Thomaz Perina (1921-2009) nasceu e viveu em Campinas. Desde muito jovem obteve sucesso com seus trabalhos acadêmicos. Sua obra obteve maior reconhecimento a partir de 1960, após o início de sua pesquisa pictória na busca dos limites entre o figurativo e o abstrato e da síntese da paisagem.

Esta síntese foi a grande marca de sua premiada carreira e “Paisagem” passou a denominar todas as suas obras.

Ao longo de seis décadas de intensa pesquisa e muito trabalho, Perina usou todo o tipo de papel como suporte em seus estudos, e a enorme quantidade que ele produziu em sua trajetória artística, antes de conceber uma obra e considerá-la concluída, mostra a incessante busca para retratar a síntese de suas paisagens.

A forma como usou o preto e o branco como “colorido” em suas obras, tornou-se sua marca, assim como o círculo definiu a árvore e o traço, o caminho.

Seus desenhos e estudos, datados de 1940 a 2009, que fazem parte do acervo de obras do Instituto Thomaz Perina, retratam suas paisagens tendo como cenário a Vila Industrial, ferrovias  e a figura humana no cotidiano.

Sempre atento a INCLUSÃO SOCIAL, Perina preocupava-se em levar o conhecimento, a informação e a cultura, às pessoas que não tinham acesso a esse processo.

Foi um adepto fiel à DEMOCRATIZAÇÃO DAS ARTES, com o firme propósito de jamais elitizá-la.

Até os 88 anos, no final de sua trajetória de vida, Perina continuou na criação de suas paisagens, com o mesmo rigor, e o mesmo sentido poético.

“Desde o primeiro ano eu era o desenhista da classe. Em dia de qualquer solenidade, ilustrava na lousa com giz de cor. Era requisitado não só por minha classe, mas também pelas outras. E foi assim durante todo o curso primário. Eu saia da escola e ia brincar. Pegava o carvão do fogão de casa e ia desenhar na rua de terra, em frente. Ali era passagem obrigatória dos trabalhadores da Companhia Mogiana de Estradas de Ferro. Eles passavam e começavam a ver os desenhos. Naquela época não passava carro, por isso os desenhos duravam o dia todo no meio da rua ou na calçada. Depois, fiquei sabendo que muitos passavam por ali só para ver meus desenhos. Então procurava fazer toda tarde uma série deles.”

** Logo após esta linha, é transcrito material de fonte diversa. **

Lemma seek_end_wp fp l f s : file_ok s fp l -> holds s fp l f -> has FA_DIRTY fp = false -> 0 < objsize (obj fp) ->
  wp (seek_end fp) (sought fp l f s) s.
Proof.
  intros FO H HD HZ. pose proof (fo_core s fp l FO) as C. pose proof (fc_vol s fp l C) as V. pose proof (vo_layout s V) as LO.
  pose proof (csize_pos _ LO) as CP. pose proof (fc_size s fp l C) as [SZ _].
  assert (exists k, 0 <= k < room (lay s) l) as [k Hk] by (exists 0; unfold SS in SZ; lia).
  assert (chain (lay s) (fat_entry s) l /\ nth_clust l 0 = sclust (obj fp)) as [Ch E0].
  { destruct (fc_chain s fp l C) as [[-> _]|X]; [unfold room in Hk; cbn in Hk; lia | exact X]. }
  unfold seek_end. apply wp_bind, wp_gets. cbn [obj set_fptr].
  assert (u32 (csize (lay s) * SS) = csize (lay s) * SS) as -> by (apply uwrap_small; unfold in_u, SS; eval_pow; lia).
  apply wp_bind. wp_use (last_cluster_wp (obj fp) l s); auto; [apply C|]. intros [[r clst] ofs] s1 (V1 & Q1 & R).
  destruct R as [(-> & -> & ->)|[-> FL]]; [|apply wp_ret; split; [exact V1|]; auto]. cbn [fr_ok andb].
  destruct (end_offsets (objsize (obj fp)) (csize (lay s)) (csize (lay s) * SS) CP HZ eq_refl) as (E1 & E2 & E3).
  rewrite E1 in *. rewrite E2. destruct (quiet_file s s1 fp l f FO V1 Q1 H) as [FO1 H1].
  pose proof (quiet_layout Q1) as L. rewrite <- L in *.
  destruct (Z.eqb_spec (objsize (obj fp) mod SS) 0) as [M|M]; cbn [negb].
  - apply wp_ret. split; [exact V1|]. split; [exact Q1|]. left. cbn [fst snd]. split; [reflexivity|].
    split; [|repeat split; auto]. constructor; try apply FO1; [now apply end_core | contradiction |]. now intros _.
  - eapply wp_conseq; [apply (seek_sector fp l f); auto | intros x s2; now apply sought_after].
Qed.
Definition AM_VOL : Z := 0x08.

Definition AM_LFN : Z := 0x0F.

Definition AM_MASK : Z := 0x3F.

Definition DDEM : Z := 0xE5.

Definition RDDEM : Z := 0x05.

Definition LLEF : Z := 0x40.

(** The flags in fn[NSFLAG]. *)
Definition NS_LOSS : Z := 0x01.

Definition NS_LFN : Z := 0x02.

Definition NS_LAST : Z := 0x04.

Definition NS_BODY : Z := 0x08.

Definition NS_EXT : Z := 0x10.

Definition NS_DOT : Z := 0x20.

Definition NS_NOLFN : Z := 0x40.

Definition NS_NONAME : Z := 0x80.

Definition LfnOfs : list Z := [1; 3; 5; 7; 9; 14; 16; 18; 20; 22; 24; 28; 30].

(** ** Pieces of a long name *)

(** The loop of cmp_lfn over the offsets that are left: None is its return 0. *)
Fixpoint cmp_chars (lfnbuf w : list Z) (o : Z) (ofs : list Z) (i wc : Z) : result (option (Z * Z)) :=
  match ofs with
  | [] => Ok (Some (i, wc))
  | k :: ofs =>
      uc <=! ld_word w (o + k) ;;
      if negb (wc =? 0) then
        if FF_MAX_LFN <=? i then Ok None
        else
          a <=! ff_wtoupper uc ;;
          c <=! array_get lfnbuf i ;;
          b <=! ff_wtoupper c ;;
          if a =? b then cmp_chars lfnbuf w o ofs (u32 (i + 1)) uc else Ok None
      else if uc =? 0xFFFF then cmp_chars lfnbuf w o ofs i wc else Ok None
  end.

Definition cmp_lfn (lfnbuf w : list Z) (o : Z) : result bool :=
  z <=! ld_word w (o + 26) ;;
  if negb (z =? 0) then Ok false
  else
    ord <=! array_get w o ;;
    r <=! cmp_chars lfnbuf w o LfnOfs (u32 ((Z.land ord 0x3F - 1) * 13)) 1 ;;
    match r with
    | None => Ok false
    | Some (i, wc) =>
        if negb (Z.land ord LLEF =? 0) && negb (wc =? 0)
        then c <=! array_get lfnbuf i ;; Ok (c =? 0) else Ok true
    end.

(** The loop of pick_lfn; the buffer keeps what was stored before a return 0. *)
Fixpoint pick_chars (lfnbuf w : list Z) (o : Z) (ofs : list Z) (i wc : Z) : result (option Z * list Z) :=
  match ofs with
  | [] => Ok (Some i, lfnbuf)
  | k :: ofs =>
      uc <=! ld_word w (o + k) ;;
      if negb (wc =? 0) then
        if FF_MAX_LFN <=? i then Ok (None, lfnbuf)
        else lfnbuf <=! array_set lfnbuf i uc ;; pick_chars lfnbuf w o ofs (u32 (i + 1)) uc
      else if uc =? 0xFFFF then pick_chars lfnbuf w o ofs i wc else Ok (None, lfnbuf)
  end.

Definition pick_lfn (lfnbuf w : list Z) (o : Z) : result (bool * list Z) :=
  z <=! ld_word w (o + 26) ;;
  if negb (z =? 0) then Ok (false, lfnbuf)
  else
    ord <=! array_get w o ;;
    '(r, lfnbuf) <=! pick_chars lfnbuf w o LfnOfs (u32 ((Z.land ord 0xBF - 1) * 13)) 1 ;;
    match r with
    | None => Ok (false, lfnbuf)
    | Some i =>
        if negb (Z.land ord LLEF =? 0) then
          if FF_MAX_LFN <=? i then Ok (false, lfnbuf)
          else lfnbuf <=! array_set lfnbuf i 0 ;; Ok (true, lfnbuf)
        else Ok (true, lfnbuf)
    end.

(** The do loop of put_lfn: the entry, and i and wc at its end. *)
Fixpoint put_chars (lfn w : list Z) (o : Z) (ofs : list Z) (i wc : Z) : result (list Z * Z * Z) :=
  match ofs with
  | [] => Ok (w, i, wc)
  | k :: ofs =>
      '(i, wc) <=! (if negb (wc =? 0xFFFF) then c <=! array_get lfn i ;; Ok (u32 (i + 1), c) else Ok (i, wc)) ;;
      w <=! st_word w (o + k) wc ;;
      put_chars lfn w o ofs i (if wc =? 0 then 0xFFFF else wc)
  end.

(** The fields of an entry of a long name beside its characters. *)
Definition lfn_fields (w : list Z) (o sum : Z) : result (list Z) :=
  w <=! array_set w (o + 13) sum ;;
  w <=! array_set w (o + 11) AM_LFN ;;
  w <=! array_set w (o + 12) 0 ;;
  st_word w (o + 26) 0.

Definition put_lfn (lfn w : list Z) (o ord sum : Z) : result (list Z) :=
  w <=! lfn_fields w o sum ;;
  '(w, i, wc) <=! put_chars lfn w o LfnOfs (u32 ((ord - 1) * 13)) 0 ;;
  last <=! (if wc =? 0xFFFF then Ok true else c <=! array_get lfn i ;; Ok (c =? 0)) ;;
  array_set w o (if last : bool then Z.lor ord LLEF else ord).

(** ** The short name *)

(** BYTE sum = (sum >> 1) + (sum << 7) + *dir++, for the bytes from [o] on. *)
Fixpoint sum_bytes (n : nat) (w : list Z) (o sum : Z) : result Z :=
  match n with
  | O => Ok sum
  | S n => c <=! array_get w o ;; sum_bytes n w (o + 1) (u8 (Z.shiftr sum 1 + Z.shiftl sum 7 + c))
  end.

Definition sum_sfn (w : list Z) (o : Z) : result Z := sum_bytes 11 w o 0.

(** The CRC that gen_numname makes of the long name from character [k] on. *)
Fixpoint crc_bits (n : nat) (sr wc : Z) : Z :=
  match n with
  | O => sr
  | S n =>
      let sr := u32 (Z.shiftl sr 1 + Z.land wc 1) in
      crc_bits n (if Z.land sr 0x10000 =? 0 then sr else Z.lxor sr 0x11021) (Z.shiftr wc 1)
  end.

Fixpoint crc_lfn (fuel : nat) (lfn : list Z) (k sr : Z) : result Z :=
  match fuel with
  | O => Err OutOfFuel
  | S n => wc <=! array_get lfn k ;; if wc =? 0 then Ok sr else crc_lfn n lfn (k + 1) (crc_bits 16 sr wc)
  end.

(** The hexadecimal digits, from the end of [ns] on. *)
Fixpoint itoa_hex (fuel : nat) (ns : list Z) (i seq : Z) : result (list Z * Z) :=
  match fuel with
  | O => Err OutOfFuel
  | S n =>
      let c := u8 (seq mod 16 + 48) in
      let c := if 57 <? c then u8 (c + 7) else c in
      ns <=! array_set ns i c ;;
      let i := u32 (i - 1) in
      let seq := seq / 16 in
      if seq =? 0 then Ok (ns, i) else itoa_hex n ns i seq
  end.

(** Where the number goes: behind the body, or on its end. *)
Fixpoint body_end (fuel : nat) (dst : list Z) (i j : Z) : result Z :=
  match fuel with
  | O => Err OutOfFuel
  | S n =>
      if j <? i then c <=! array_get dst j ;; if c =? 32 then Ok j else body_end n dst i (j + 1)
      else Ok j
  end.

Fixpoint put_number (fuel : nat) (dst ns : list Z) (i j : Z) : result (list Z) :=
  match fuel with
  | O => Err OutOfFuel
  | S n =>
      c <=! (if i <? 8 then array_get ns i else Ok 32) ;;
      dst <=! array_set dst j c ;;
      let i := if i <? 8 then i + 1 else i in
      if j + 1 <? 8 then put_number n dst ns i (j + 1) else Ok dst
  end.

Definition gen_numname (dst src lfn : list Z) (seq : Z) : result (list Z) :=
  dst <=! mem_cpy dst 0 src 11 ;;
  seq <=! (if 5 <? seq then crc_lfn (S (length lfn)) lfn 0 seq else Ok seq) ;;
  '(ns, i) <=! itoa_hex 9 (repeat 0 8) 7 seq ;;
  ns <=! array_set ns i 126 ;;
  j <=! body_end 9 dst i 0 ;;
  put_number 9 dst ns i j.

(** *** create_name *)

(** chk_chr: is the character in the string. *)
Definition chk_chr (str : list Z) (chr : Z) : bool := existsb (Z.eqb chr) str.

Definition is_sep (c : Z) : bool := (c =? 47) || (c =? 92).

(** [while (p[si] == '/' || p[si] == '\\') si++;] *)
Fixpoint skip_seps (fuel : nat) (p : list Z) (si : Z) : result Z :=
  match fuel with
  | O => Err OutOfFuel
  | S n => c <=! array_get p si ;; if is_sep c then skip_seps n p (si + 1) else Ok si
  end.

(** The loop that makes the long name: the buffer, si, di and the character it
    ended at; None is FR_INVALID_NAME. *)
Fixpoint lfn_loop (fuel : nat) (p lfn : list Z) (si di : Z) : result (option (list Z * Z * Z * Z)) :=
  match fuel with
  | O => Err OutOfFuel
  | S n =>
      w <=! array_get p si ;;
      let si := si + 1 in
      if w <? 32 then Ok (Some (lfn, si, di, w))
      else if is_sep w then si <=! skip_seps (S (length p)) p si ;; Ok (Some (lfn, si, di, w))
      else if FF_MAX_LFN <=? di then Ok None
      else
        w <=! ff_oem2uni (Z.land w 0xFF) ;;
        if w =? 0 then Ok None
        else if (w <? 0x80) && chk_chr [34; 42; 58; 60; 62; 63; 124; 127] w then Ok None
        else lfn <=! array_set lfn di w ;; lfn_loop n p lfn si (di + 1)
  end.

(** Trailing spaces and dots are cut off. *)
Fixpoint snip (fuel : nat) (lfn : list Z) (di : Z) : result Z :=
  match fuel with
  | O => Err OutOfFuel
  | S n =>
      if di =? 0 then Ok di
      else w <=! array_get lfn (di - 1) ;; if negb (w =? 32) && negb (w =? 46) then Ok di else snip n lfn (di - 1)
  end.

(** Leading spaces and dots are passed over. *)
Fixpoint strip (fuel : nat) (lfn : list Z) (si : Z) : result Z :=
  match fuel with
  | O => Err OutOfFuel
  | S n => w <=! array_get lfn si ;; if (w =? 32) || (w =? 46) then strip n lfn (si + 1) else Ok si
  end.

(** [while (di > 0 && lfn[di - 1] != '.') di--;] *)
Fixpoint find_ext (fuel : nat) (lfn : list Z) (di : Z) : result Z :=
  match fuel with
  | O => Err OutOfFuel
  | S n =>
      if 0 <? di then w <=! array_get lfn (di - 1) ;; if w =? 46 then Ok di else find_ext n lfn (di - 1)
      else Ok di
  end.

(** The variables of the loop that makes the short name. *)
Record sfn_state : Type := mksfn { s_fn : list Z; s_si : Z; s_i : Z; s_ni : Z; s_b : Z; s_cf : Z }.

Definition LOSSY : Z := 0x03.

O domínio dos códigos acadêmicos, estão presentes nas suas obras, onde é evidente o equilíbrio na composição das cores e formas.

No início de sua carreira buscava uma composição com tonalidades suaves valorizando o movimento.  Este conceito fazia parte da composição de seus trabalhos no início de sua carreira.  Tinha domínio da técnica do pastel.

“Não existe preocupação com a “verdade” do retrato, mas com a expressão de um clima: o da simplicidade e da tranquilidade doméstica.”

Sem preocupar-se com a escala de tonalidades cromáticas, as cores neutras, criavam em seus trabalhos, cenas nostálgicas de agradável efeito visual.

“A arte não expressa o visível, mas torna visível.”

Na visita à I Bienal Internacional do Museu de Arte Moderna de São Paulo, na década de 1960, Perina relata: “Foi um impacto, eu naquele momento decidi o meu caminho; sabia que para isso tinha que ousar muito mais em minhas experiências”.

O Artista rompe com tudo o que fazia, e dá início ao processo da sua pesquisa na busca da síntese da paisagem.

Na busca pela síntese em suas obras, abstraiu a figura humana de suas paisagens.

Thomaz Perina, dominava a arte e a técnica do pastel, no entanto nunca produziu um auto-retrato com esta técnica.
Somente em 1980 concebeu uma auto-caricatura a caneta.

Decorador, cenógrafo e designer na década de 1970.

Em Campinas, foi um dos pioneiros na decoração moderna.

Foi responsável pela decoração de muitos ambientes de residências de famílias e espaços públicos.